In the face of the Omicron surge, which is likely to take over the festive season, a growing number of countries have resorted to reducing the interval between Covid vaccine boosters from six months to as few as three. This has been done in a bid to ward off a new surge in infections from the Omicron variant.
While data remains limited, half a dozen laboratory studies have shown that an initial course of Covid-19 vaccines typically given in two doses is not enough to halt infection from the Omicron variant, but a booster shot may help.
Many countries, including the United States, earlier this year authorized booster doses at six months after a person completes vaccination.
While many countries like the United States, South Africa, and Germany, have stuck to the six-month booster schedule, South Korea, UK, and Thailand have reduced the interval to three months. France, Singapore, Taiwan, Italy, and Australia have decreased their booster wait time to five months.
These countries are reacting to early evidence suggesting that Omicron is spreading faster than its predecessor, Delta, and is more likely to infect people who were vaccinated or had Covid in the past. Some scientists, however, say that giving boosters too soon could compromise the level of longer-term vaccine protection.
The move to offer the booster shot earlier than the six months initially planned comes amid rising infection numbers and concern over the Omicron coronavirus variant.
The waiting time for Covid-19 vaccine booster shots in Australia has been cut from six months to five in a bid to keep people protected against the newfound virus
South Korea cut the interval for coronavirus booster vaccines for all adults from four to five months to three, officials said on Friday, as it struggles to fight record levels of infections amid concerns over the Omicron variant.
Finland has recommended a three-month booster timeline for at-risk groups, saying it does not believe shortening the time for the general population will slow rising hospitalizations.
Spain and Lithuania are also offering boosters only to people with weak immune systems, the elderly, or vulnerable, while India has not decided on a booster campaign. The World Health Organization, which had told rich countries to prioritize sending first Covid vaccine doses to the developing world, has become more open to boosters in light of rising cases.
More data is needed, but there is a risk that shorter timeframes could compromise the effectiveness of vaccines given in multiple doses, experts said.
“In general for multiple-dose vaccines … the immune system works better if it has time to mature,” said Dr. William Schaffner, infectious disease expert from the Vanderbilt University School of Medicine.
While studies show that boosters temporarily increase antibody levels, scientists say the goal of a vaccine regimen is to elicit not only antibodies but second-line immune system defenses such as T-cells.

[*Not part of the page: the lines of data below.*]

(* ===== verification/SpaceDescriptor.v ===== *)
(** * Space descriptors (src/src/util/heap/space_descriptor.rs)

    A space's address range packed in one word.  On a layout with contiguous
    spaces the word holds the space index; otherwise it holds the start as a
    mantissa and an exponent and the size in chunks.  Discontiguous spaces get
    unique descriptors from a global counter, passed here as state. *)

From S2P Require Import Prelude Conversions.

Definition TYPE_BITS : Z := 2.
Definition TYPE_SHARED : Z := 0.
Definition TYPE_CONTIGUOUS : Z := 1.
Definition TYPE_CONTIGUOUS_HI : Z := 3.
Definition TYPE_MASK : Z := Z.shiftl 1 TYPE_BITS - 1.
Definition SIZE_SHIFT : Z := TYPE_BITS.
Definition SIZE_BITS : Z := 10.
Definition SIZE_MASK : Z := Z.shiftl (Z.shiftl 1 SIZE_BITS - 1) SIZE_SHIFT.
Definition EXPONENT_SHIFT : Z := SIZE_SHIFT + SIZE_BITS.
Definition EXPONENT_BITS : Z := 5.
Definition EXPONENT_MASK : Z := Z.shiftl (Z.shiftl 1 EXPONENT_BITS - 1) EXPONENT_SHIFT.
Definition MANTISSA_SHIFT : Z := EXPONENT_SHIFT + EXPONENT_BITS.
Definition MANTISSA_BITS : Z := 14.
Definition BASE_EXPONENT : Z := BITS_IN_INT - MANTISSA_BITS.
Definition INDEX_MASK : Z := unot 64 TYPE_MASK.
Definition INDEX_SHIFT : Z := TYPE_BITS.
Definition DISCONTIG_INDEX_INCREMENT : Z := Z.shiftl 1 TYPE_BITS.
(* ===== verification/SideMetadata.v ===== *)
(** * Side metadata (src/src/util/metadata/side_metadata/)

    A side metadata spec gives every region of [2 ^ log_bytes_in_region] bytes a
    value of [2 ^ log_num_of_bits] bits in a table at [offset].  The definitions
    follow helpers.rs, ranges.rs, global.rs and constants.rs on a 64-bit target,
    where every spec is contiguous.  A value of at least a byte has the integer
    type of its width, which is what [assert_value_type] requires.  An atomic
    operation is one step on memory, except [compare_exchange_atomic] on less than
    a byte, which is a load and then a compare-and-swap: what other threads do in
    between is an argument. *)

From S2P Require Import Prelude Conversions Memory.

Record SideMetadataSpec : Type := {
  sm_name : string;
  is_global : bool;
  sm_offset : Z;
  log_num_of_bits : Z;
  log_bytes_in_region : Z
}.

(** ** ranges.rs *)

Inductive BitByteRange : Type :=
| Bytes (start end_ : Z)
| BitsInByte (addr bit_start bit_end : Z).

(** [visitor] threads a state and says whether to stop. *)
Definition break_bit_range {S} (start_addr start_bit end_addr end_bit : Z) (forwards : bool)
    (visitor : S → BitByteRange → S * bool) (s : S) : S * bool :=
  if (start_addr =? end_addr) && (start_bit =? end_bit) then (s, false)
  else if (start_bit =? 0) && (end_bit =? 0) then visitor s (Bytes start_addr end_addr)
  else if start_addr =? end_addr then visitor s (BitsInByte start_addr start_bit end_bit)
  else if (start_addr +u 1 =? end_addr) && (end_bit =? 0)
  then visitor s (BitsInByte start_addr start_bit 8)
  else
    let start_aligned := start_bit =? 0 in
    let end_aligned := end_bit =? 0 in
    let visit_start s :=
      if negb start_aligned then visitor s (BitsInByte start_addr start_bit 8) else (s, false) in
    let visit_middle s :=
      let start := if start_aligned then start_addr else start_addr +u 1 in
      let end_ := end_addr in
      if start <? end_ then visitor s (Bytes start end_) else (s, false) in
    let visit_end s :=
      if negb end_aligned then visitor s (BitsInByte end_addr 0 end_bit) else (s, false) in
    let or_else (r : S * bool) (k : S → S * bool) := if r.2 then r else k r.1 in
    if forwards
    then or_else (or_else (visit_start s) visit_middle) visit_end
    else or_else (or_else (visit_end s) visit_middle) visit_start.

(** ** helpers.rs: address translation *)

Section spec.
Context (self : SideMetadataSpec).

Definition uses_contiguous_side_metadata : bool := is_global self || true.
Definition is_absolute_offset : bool := uses_contiguous_side_metadata.
Definition is_rel_offset : bool := negb is_absolute_offset.
Definition get_absolute_offset : Z := sm_offset self.

Definition address_to_contiguous_meta_address (data_addr : Z) : Z :=
  let shift := LOG_BITS_IN_BYTE - log_num_of_bits self in
  if 0 <=? shift
  then get_absolute_offset +u Z.shiftr (Z.shiftr data_addr (log_bytes_in_region self)) shift
  else get_absolute_offset +u ushl 64 (Z.shiftr data_addr (log_bytes_in_region self)) (- shift).

Definition contiguous_meta_address_to_address (metadata_addr bit : Z) : Z :=
  let shift := LOG_BITS_IN_BYTE - log_num_of_bits self in
  let relative_meta_addr := metadata_addr -u get_absolute_offset in
  let data_addr_intermediate :=
    if 0 <=? shift then ushl 64 relative_meta_addr shift else Z.shiftr relative_meta_addr (- shift) in
  let data_addr_bit_shift :=
    if 0 <=? shift then log_bytes_in_region self -u log_num_of_bits self
    else log_bytes_in_region self in
  ushl 64 data_addr_intermediate (log_bytes_in_region self) +u ushl 64 bit data_addr_bit_shift.

Definition align_metadata_address (metadata_addr bit : Z) : Z * Z :=
  if LOG_BITS_IN_BYTE <=? log_num_of_bits self
  then (align_down metadata_addr (ushl 64 1 (log_num_of_bits self - LOG_BITS_IN_BYTE)), 0)
  else (metadata_addr, uwrap 8 (raw_align_down bit (ushl 64 1 (log_num_of_bits self)))).

Definition address_to_meta_address (data_addr : Z) : Z :=
  address_to_contiguous_meta_address data_addr.

Definition log_data_meta_ratio : Z :=
  LOG_BITS_IN_BYTE +u log_bytes_in_region self -u log_num_of_bits self.
Definition data_to_meta_size_round_up (data_size : Z) : Z :=
  rshift_align_up data_size log_data_meta_ratio.
Definition meta_to_data_size (meta_size : Z) : Z := ushl 64 meta_size log_data_meta_ratio.
Definition metadata_address_range_size : Z :=
  ushl 64 1 (LOG_ARCH_ADDRESS_SPACE -u log_data_meta_ratio).

Definition upper_bound_offset : Z := sm_offset self +u metadata_address_range_size.
Definition upper_bound_address_for_contiguous : Z := upper_bound_offset.
Definition layout_after : Z := align_up upper_bound_offset BYTES_IN_WORD.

“All that is going to be helpful for keeping you out of the hospital,” said Dr. Peter Hotez, a vaccine expert at Baylor College of Medicine.
Multi-dose vaccines prime the immune system, giving it time to marshal those back-up defenses.
Dr. Luciano Borio, a former Food and Drug Administration acting chief scientist, said, “I do worry that we don’t know what impact it may have on the immune system maturation of the doses. Three months seems like a very short interval.”
The United States has no plans to change its current booster timing recommendations, U.S. Centers for Disease Control and Prevention spokesperson Kristen Nordlund said in an email.
“From an immunologic point of view, it does not make sense to shorten the intervals to less than six months,” said a spokesperson for Arkansas’ public health department.
Still, some experts argue that the six-month interval was arbitrary, and data gathered prior to the rise of the Omicron variant in November has shown that immunity, as measured by antibody levels, begins to drop off as early as four months after initial COVID-19 vaccinations.
“Four months is when the waning really started to get substantial,” said Dr. Eric Topol, director of the Scripps Research Translational Institute in La Jolla, California. “Omicron just forces the issue.”
Research from southern Africa and the UK shows that the variant is spreading very quickly, prompting forecasts that it will soon outpace Delta in several countries. Scientists are also trying to determine how severe cases of Omicron are.